Oku has been noticeably hesitant fielding kickoffs, something that he acknowledged.
"I am really frustrated in the individual part of it, especially hitting the hole and hitting it with conviction," Oku said following Monday's practice.
"I am looking through a straw. It falls on me. I take the blame completely."
Dooley believes Oku's struggles could be caused by several factors, but it all boils down to one thing - trust, and Oku doesn't seem to have it.
"I think it is probably a lack of trust," Dooley said. "At returner you have to commit and you can't blink. You have to go, press the hole and hit the crease. If you are a little bit hesitant at all the door shuts."
Field position hasn't been a bright spot for the Volunteers though their first three games. Dooley said there have been a lot of yards left on the table.
"There have been a lot of returns out there with a lot of air that we aren't taking advantage of," he said.
Oku's focus will shift to improving his skills throughout preparation this week.

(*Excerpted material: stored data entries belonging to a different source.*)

(** Asking a chosen peer. *)
Lemma assign_ok h p now s : service_wf s → h ∉ (in_flight s).*1 → is_Some (sessions s !! p) → in_flight_count s p < max_per_peer s →
  downloads_ok s (record_progress p 1 0 0 0 (with_in_flight (obj_set h (mkDownload h p now) (in_flight s)) s)).1.
Proof.
  intros Hwf Hh Hp Hlt. rewrite obj_set_absent by done.
  pose proof (record_progress_recorded p 1 0 0 0 (with_in_flight (in_flight s ++ [(h, mkDownload h p now)]) s)) as [_ Rp Rs Ri Rl _ _ Rt Ro].
  set (s' := (record_progress _ _ _ _ _ _).1) in *. cbn in Rp, Rs, Ri, Rl. destruct Hwf as [W1 W2 W3 W4 W5].
  assert (Hc : ∀ a, in_flight_count s' a = in_flight_count s a + (if decide (p = a) then 1 else 0)).
  { intros a. change (count (in_flight s') a = count (in_flight s) a + (if decide (p = a) then 1 else 0)).
    rewrite Ri, count_app, count_cons. cbn. change (count [] a) with 0. lia. }
  split; [split|split; [done|split; [|done]]].
  - rewrite Ri, fmap_app. apply NoDup_app. split; [done|]. split; [set_solver|]. apply NoDup_singleton.
  - rewrite Ri. intros e [He| ->%list_elem_of_singleton]%elem_of_app; [by apply W2|done].
  - rewrite Ri, Rs. intros e [He| ->%list_elem_of_singleton]%elem_of_app; [by apply W3|done].
  - by rewrite Rs, Rp.
  - intros a. rewrite Hc, Rl. pose proof (W5 a). case_decide; [subst a|]; lia.
  - intros a. unfold balance. rewrite Hc. destruct (decide (p = a)) as [<-|Hne].
    + rewrite Rt. unfold settled, progress_of. cbn. lia.
    + rewrite Ro by done. unfold progress_of. cbn. lia.
Qed.

Lemma request_block_ok source h avoid now reqs s : service_wf s → is_Some (sessions s !! source) →
  downloads_ok s (request_block source h avoid now reqs s).1.
Proof.
  intros Hwf Hs. unfold request_block. unfold mbind at 1, SM_bind at 1, sm_get at 1.
  destruct (should_request_block s h) eqn:Er; cbn [negb]; [|by apply downloads_ok_refl]. apply should_request_absent in Er.
  unfold mbind at 1, SM_bind at 1. pose proof (select_cached source h avoid s) as Hc.
  destruct (select_block_download_peer source h avoid s) as [s1 [[p|]|e]] eqn:Esel; cbn [fst] in *; [|by apply downloads_ok_cached..].
  destruct (select_chosen _ _ _ _ _ _ Hs Esel) as [Hp Hlt]. pose proof (downloads_ok_cached _ _ Hwf Hc) as Hok.
  eapply downloads_ok_trans; [exact Hok|]. destruct Hc as (m & -> & _).
  assert (Ha : downloads_ok (with_progress m (sync_store s) s)
    (record_progress p 1 0 0 0 (with_in_flight (obj_set h (mkDownload h p now) (in_flight s)) (with_progress m (sync_store s) s))).1).
  { apply (assign_ok h p now (with_progress m (sync_store s) s)); [apply Hok|done|done|exact Hlt]. }
  unfold update, sm_get, sm_put, mbind, SM_bind. cbn [in_flight with_progress].
  by destruct (record_progress p 1 0 0 0 _) as [s2 [u|e]].
Qed.

(** A loop whose rounds ask for blocks on behalf of peers with a session. *)
Lemma request_loop_ok {A} (step : list (str * list InventoryVector) → A → SM NodeService (list (str * list InventoryVector))) l m :
  (∀ s acc x, service_wf s → sessions s = m → x ∈ l → downloads_ok s (step acc x s).1) →
  ∀ acc s, service_wf s → sessions s = m → downloads_ok s (sm_fold step acc l s).1.
Proof.
  induction l as [|x l IH]; intros Hstep acc s Hwf Hm; cbn [sm_fold]; [by apply downloads_ok_refl|].
  unfold mbind, SM_bind. pose proof (Hstep s acc x Hwf Hm (list_elem_of_here _ _)) as Hok.
  destruct (step acc x s) as [s1 [acc'|e]]; cbn [fst] in *; [|done]. eapply downloads_ok_trans; [exact Hok|].
  destruct Hok as (W & _ & _ & S). apply IH; [|done|congruence]. intros s' acc2 y W' M' Hy. apply Hstep; [done|done|by right].
Qed.

Lemma expire_result now s s' ds : service_wf s → expire_block_downloads now s = (s', Ok ds) →
  ∀ d, d ∈ ds → (dl_hash d, d) ∈ in_flight s.
Proof.
  intros Hwf. unfold expire_block_downloads. cbv zeta. unfold mbind, SM_bind, sm_get.
  destruct (sm_each _ _ s) as [s1 [u|e]]; [|done]. intros [= _ <-] d. by apply expired_in_flight.
Qed.

Lemma accounted_retry now : keeps accounted (retry_expired_block_downloads now).
Proof.
  intros s. apply downloads_ok_accounted. intros Hwf. unfold retry_expired_block_downloads. unfold mbind at 1, SM_bind at 1.
  pose proof (expire_ok now s Hwf) as He. destruct (expire_block_downloads now s) as [s1 [ds|e]] eqn:E; cbn [fst] in *; [|done].
  eapply downloads_ok_trans; [exact He|]. destruct He as (W1 & _ & _ & S1). unfold mbind at 1, SM_bind at 1.
  assert (Hl : downloads_ok s1 (sm_fold (retry_one now) [] ds s1).1).
  { apply (request_loop_ok _ ds (sessions s)); [|done|done]. intros t acc d Wt Mt Hd. apply request_block_ok; [done|].
    rewrite Mt. apply (wf_assigned _ Hwf (dl_hash d, d)). by apply (expire_result now s s1 ds). }
  by destruct (sm_fold (retry_one now) [] ds s1) as [s2 [r|e]].
Qed.

(** ** Handlers *)

Lemma accounted_add_transaction h t : keeps accounted (update (add_transaction h t)).
Proof. intros s. apply accounted_payloads. Qed.
Lemma accounted_add_block h b : keeps accounted (update (add_block h b)).
Proof. intros s. apply accounted_payloads. Qed.
#[export] Hint Resolve accounted_on_node accounted_add_transaction accounted_add_block accounted_on_session accounted_penalize : bcc.

Lemma each_keeps {A} R `{!PreOrder R} (f : A → SM NodeService unit) l : (∀ x, keeps R (f x)) → keeps R (sm_each f l).
Proof. intros Hf. induction l as [|x l IH]; cbn [sm_each]; [apply keeps_ret, _|]. by apply keeps_bind; [apply _| |]. Qed.

Lemma accounted_remember ts : keeps accounted (remember_transactions ts).
Proof. apply each_keeps; [apply _|]. intros t. keeps_steps. Qed.
#[export] Hint Resolve accounted_remember : bcc.

Lemma with_in_flight_same s : with_in_flight (in_flight s) s = s.
Proof. by destruct s. Qed.

Lemma accounted_finish h : keeps accounted (finish_download h).
Proof.
  intros s. apply downloads_ok_accounted. intros Hwf. unfold finish_download, sm_get, sm_put, mbind, SM_bind.
  destruct (dict_get h (in_flight s)) as [d|] eqn:E.
  - apply dict_get_Some in E. by apply (settle_ok h d 1 0 0 s Hwf E).
  - apply dict_get_None in E. rewrite dict_pop_absent, with_in_flight_same by done. by apply downloads_ok_refl.
Qed.
#[export] Hint Resolve accounted_finish : bcc.

Section handlers.
Context `{Ed25519} `{NumText}.

Lemma accounted_transaction m : keeps accounted (sv_handle_transaction m).
Proof. unfold sv_handle_transaction. keeps_steps. Qed.

Lemma accounted_block m : keeps accounted (sv_handle_block m).
Proof. unfold sv_handle_block. keeps_steps. Qed.

Lemma accounted_getdata m : keeps accounted (sv_handle_getdata m).
Proof. unfold sv_handle_getdata. keeps_steps. Qed.

Lemma accounted_getheaders m : keeps accounted (sv_handle_getheaders m).
Proof. unfold sv_handle_getheaders. keeps_steps. Qed.

Lemma headers_ok a m now s : service_wf s → is_Some (sessions s !! a) → downloads_ok s (sv_handle_headers a m now s).1.
Proof.
  intros Hwf Ha. unfold sv_handle_headers. unfold mbind at 1, SM_bind at 1.
  pose proof (expire_ok now s Hwf) as He. destruct (expire_block_downloads now s) as [s1 [ds|e]]; cbn [fst] in *; [|done].
  eapply downloads_ok_trans; [exact He|]. destruct He as (W1 & _ & _ & S1). clear ds. rewrite bind_lift_run.
  destruct (headers_from_payload (msg_payload m)) as [hs|e]; cbn [fst]; [|by apply downloads_ok_refl]. rewrite bind_get_run, bind_lift_run.
  destruct (headers_connect s1 hs) as [u|e]; cbn [fst]; [|by apply downloads_ok_refl]. unfold mbind at 1, SM_bind at 1.
  assert (Hl : downloads_ok s1 (sm_fold (want_header a now) [] hs s1).1).
  { apply (request_loop_ok _ hs (sessions s)); [|done|done]. intros t acc h Wt Mt _. unfold want_header, sm_lift, mbind, SM_bind.
    destruct (header_hash h) as [x|e]; [|by apply downloads_ok_refl]. apply request_block_ok; [done|]. by rewrite Mt. }
  by destruct (sm_fold (want_header a now) [] hs s1) as [s2 [r|e]].
Qed.

(** The session is there while a message is answered. *)
Lemma accounted_dispatch a m now s : is_Some (sessions s !! a) → accounted s (sv_dispatch a m now s).1.
Proof.
  intros Ha. unfold sv_dispatch. destruct (msg_type m); try done; unfold mbind, SM_bind.
  - pose proof (accounted_getdata m s). by destruct (sv_handle_getdata m s) as [? [|]].
  - pose proof (accounted_getheaders m s). by destruct (sv_handle_getheaders m s) as [? [|]].
  - pose proof (downloads_ok_accounted _ _ (λ W, headers_ok a m now s W Ha)). by destruct (sv_handle_headers a m now s) as [? [|]].
  - pose proof (accounted_transaction m s). by destruct (sv_handle_transaction m s) as [? [|]].
  - pose proof (accounted_block m s). by destruct (sv_handle_block m s) as [? [|]].
Qed.

Lemma accounted_answer a m now s : is_Some (sessions s !! a) → accounted s (sv_answer a m now s).1.
Proof.
  intros Ha. unfold sv_answer. unfold mbind at 1, SM_bind at 1. pose proof (accounted_on_session a (receive m) s) as Hr.
  assert (Ha1 : is_Some (sessions (on_session a (receive m) s).1 !! a)).
  { unfold on_session. destruct Ha as [x Hx]. rewrite Hx. cbn. by rewrite lookup_insert_eq. }
  destruct (on_session a (receive m) s) as [s1 [direct|e]]; cbn [fst] in *; [|done]. etransitivity; [exact Hr|].
  destruct (is_reject direct).
  { apply keeps_bind; [apply _|apply accounted_penalize|]. intros. apply keeps_ret, _. }
  pose proof (accounted_dispatch a m now s1 Ha1) as Hd. unfold sm_try. unfold mbind at 1, SM_bind at 1.
  destruct (sv_dispatch a m now s1) as [s2 [r|e]]; cbn [fst] in *; [done|]. etransitivity; [exact Hd|].
  destruct (exn_is MempoolPolicyError e); [done|]. destruct (payload_error e); [|done].
  apply keeps_bind; [apply _|apply accounted_penalize|]. intros. apply keeps_ret, _.
Qed.

Lemma accounted_receive a m now : keeps accounted (sv_receive a m now).
Proof.
  intros s. unfold sv_receive, sm_try. destruct (session_for_accounted a now s) as [Hs Hk]. unfold mbind, SM_bind.
  destruct (session_for a now s) as [s1 [u|e]]; cbn [fst snd] in *.
  - destruct u. etransitivity; [exact Hs|]. by apply accounted_answer, Hk.
  - by destruct (exn_is PeerManagerError e).
Qed.

End handlers.

(** ** Runs of the service *)

Inductive service_event :=
  | SConnect (a : str) (now : Z) (inbound : bool)
  | SAccept (a : str) (now : Z)
  | SDisconnect (a : str) (now : Z)
  | SReceive (a : str) (m : PeerMessage) (now : Z)
  | SExpire (now : Z)
  | SRetry (now : Z)
  | SSubmit (t : ConsensusTransaction)
  | SMine (fuel : nat) (miner : str) (now : Z).

Section runs.
Context `{Ed25519} `{NumText}.

(** The service after an event, raised exceptions included. *)
Definition service_step (s : NodeService) (e : service_event) : NodeService :=
  match e with
  | SConnect a now inbound => (connect_peer a now inbound s).1
  | SAccept a now => (accept_inbound_peer a now s).1
  | SDisconnect a now => (disconnect_peer a now s).1
  | SReceive a m now => (sv_receive a m now s).1
  | SExpire now => (expire_block_downloads now s).1
  | SRetry now => (retry_expired_block_downloads now s).1
  | SSubmit t => (submit_local_transaction t s).1
  | SMine fuel miner now => (mine_local_block fuel miner now s).1
  end.

Definition run_service (s : NodeService) (es : list service_event) : NodeService := foldl service_step s es.

Lemma accounted_accept a now : keeps accounted (accept_inbound_peer a now).
Proof.
  unfold accept_inbound_peer. apply keeps_bind; [apply _|apply accounted_on_peers, mark_connecting_grows|]. intros _.
  apply accounted_connect_open.
Qed.

Lemma accounted_connect a now i : keeps accounted (connect_peer a now i).
Proof.
  unfold connect_peer. apply keeps_bind; [apply _|apply accounted_on_peers, mark_connecting_grows|]. intros _ s.
  pose proof (accounted_connect_open a now s) as Ho. unfold mbind, SM_bind in *.
  destruct (on_peers (mark_connected a now) s) as [s1 [r|e]]; [|done].
  destruct (open_session a s1) as [s2 [u|e]]; [|done]. etransitivity; [exact Ho|]. apply accounted_on_session.
Qed.

Lemma accounted_step e s : accounted s (service_step s e).
Proof.
  destruct e; cbn [service_step].
  - apply accounted_connect.
  - apply accounted_accept.
  - apply accounted_disconnect.
  - apply accounted_receive.
  - apply downloads_ok_accounted. by apply expire_ok.
  - apply accounted_retry.
  - revert s. change (keeps accounted (submit_local_transaction t)). unfold submit_local_transaction. keeps_steps.
  - revert s. change (keeps accounted (mine_local_block fuel miner now)). unfold mine_local_block. keeps_steps.
Qed.

Lemma accounted_run es : ∀ s, accounted s (run_service s es).
Proof.
  induction es as [|e es IH]; intros s; [done|]. change (run_service s (e :: es)) with (run_service (service_step s e) es).
  etransitivity; [apply accounted_step|apply IH].
Qed.

End runs.

Lemma init_wf n network id peers timeout batch per_peer store s :
  service_init n network id peers timeout batch per_peer store = Ok s →
  service_wf s ∧ max_per_peer s = per_peer ∧ ∀ a, balance s a = requested_blocks (progress_of s a) - settled (progress_of s a).
Proof.
  unfold service_init. intros E. do 4 apply raise_if_bind in E as [_ E]. apply raise_if_bind in E as [Hp [= <-]]. bool_prop.
  split; [split|]; cbn.
  - constructor.
  - intros e He. by apply not_elem_of_nil in He.
  - intros e He. by apply not_elem_of_nil in He.
  - intros a [x Hx]. done.
  - intros a. change (0 ≤ per_peer). lia.
  - split; [done|]. intros a. unfold balance. change (in_flight_count _ a) with 0. apply Z.sub_0_r.
Qed.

And the young player knows that if he doesn't improve his spot will be stolen away in a hurry.
"I can't let coach Dooley down, he really does have faith in me, but it can't go on to much longer, if it does I will get snatched off (the field) real quick," Oku said.

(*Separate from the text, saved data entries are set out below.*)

(** A penalty is ten points, whether or not it leads to a ban. *)
Lemma penalty_ten a now c rec : pm_peers (sv_peers c) !! a = Some rec →
  ∃ c2 (res : result bool) rec', penalize_peer a 10 now c = (c2, res) ∧ pm_peers (sv_peers c2) !! a = Some rec' ∧
    pr_misbehavior rec' = pr_misbehavior rec + 10 ∧ raises_only (overflows c) res.
Proof.
  intros Hr. unfold penalize_peer. unfold mbind at 1, SM_bind at 1. unfold on_peers, sm_zoom. rewrite report_misbehavior_run, Hr.
  cbn [Z.ltb Z.compare]. cbv zeta. cbn [fst snd]. set (r2 := if ban_threshold (sv_peers c) <=? pr_misbehavior (blame 10 rec) then banned_at (now + ban_seconds (sv_peers c)) (blame 10 rec) else blame 10 rec).
  assert (Hm : pr_misbehavior r2 = pr_misbehavior rec + 10) by (unfold r2; by case_match).
  set (c1 := with_manager (put a r2 (sv_peers c)) c).
  assert (Hl : pm_peers (sv_peers c1) !! a = Some r2) by apply lookup_insert_eq.
  destruct (is_banned r2); [|exists c1, (Ok false), r2; split_and!; [done..|by intros e]].
  set (c2 := with_sessions (delete a (sessions c1)) c1).
  rewrite (sm_bind_run _ _ _ c2 tt) by done.
  set (c3 := with_in_flight (filter (λ e : str * BlockDownload, dl_peer e.2 ≠ a) (in_flight c2)) c2). set (k := in_flight_count c2 a).
  assert (E : clear_peer_downloads a true c2 = if negb (k =? 0) then record_progress a 0 0 0 k c3 else (c3, Ok tt)).
  { unfold clear_peer_downloads. rewrite bind_get_run. cbv zeta. rewrite (sm_bind_run _ _ _ c3 tt) by done. fold k. by destruct (negb _). }
  unfold mbind, SM_bind. rewrite E.
  destruct (negb _); [|exists c3, (Ok true), r2; split_and!; [done..|by intros e]].
  pose proof (peers_record a 0 0 0 k c3) as [P _]. pose proof (record_overflows c1 a 0 0 0 k c3 ltac:(by split)) as Ho.
  destruct (record_progress a 0 0 0 k c3) as [c4 [u|e]]; cbn [fst snd] in *; (eexists c4, _, r2; split_and!; [reflexivity|by rewrite P|done|]); [by intros e|].
  intros e' [= <-]. by apply Ho.
Qed.

End answers.

(** A session takes another's place. *)
Lemma session_replaced_wf c a x x' : service_wf c → sessions c !! a = Some x → service_wf (with_sessions (<[a := x']> (sessions c)) c).
Proof.
  intros [W1 W2 W3 W4 W5] Hx. assert (Hs : ∀ b, is_Some (<[a := x']> (sessions c) !! b) ↔ is_Some (sessions c !! b)).
  { intros b. destruct (decide (a = b)) as [<-|Hne]; [rewrite lookup_insert_eq, Hx|by rewrite lookup_insert_ne]. split; by eexists. }
  split; [done|done| | |done].
  - intros e He. by apply Hs, W3.
  - intros b Hb. by apply W4, Hs.
Qed.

"I am going to work on it all week. Coach Dooley was telling me he has been disappointed and I am disappointed in myself."
Look for Oku to be wide-eyed heading into Saturday's game with UAB and not in a bad way.
"You have to change your mindset and open your eyes," Oku said. "I am trying not to over-analyze everything."
Oku, Dooley and the Vols will return to practice Tuesday afternoon at Haslam Field.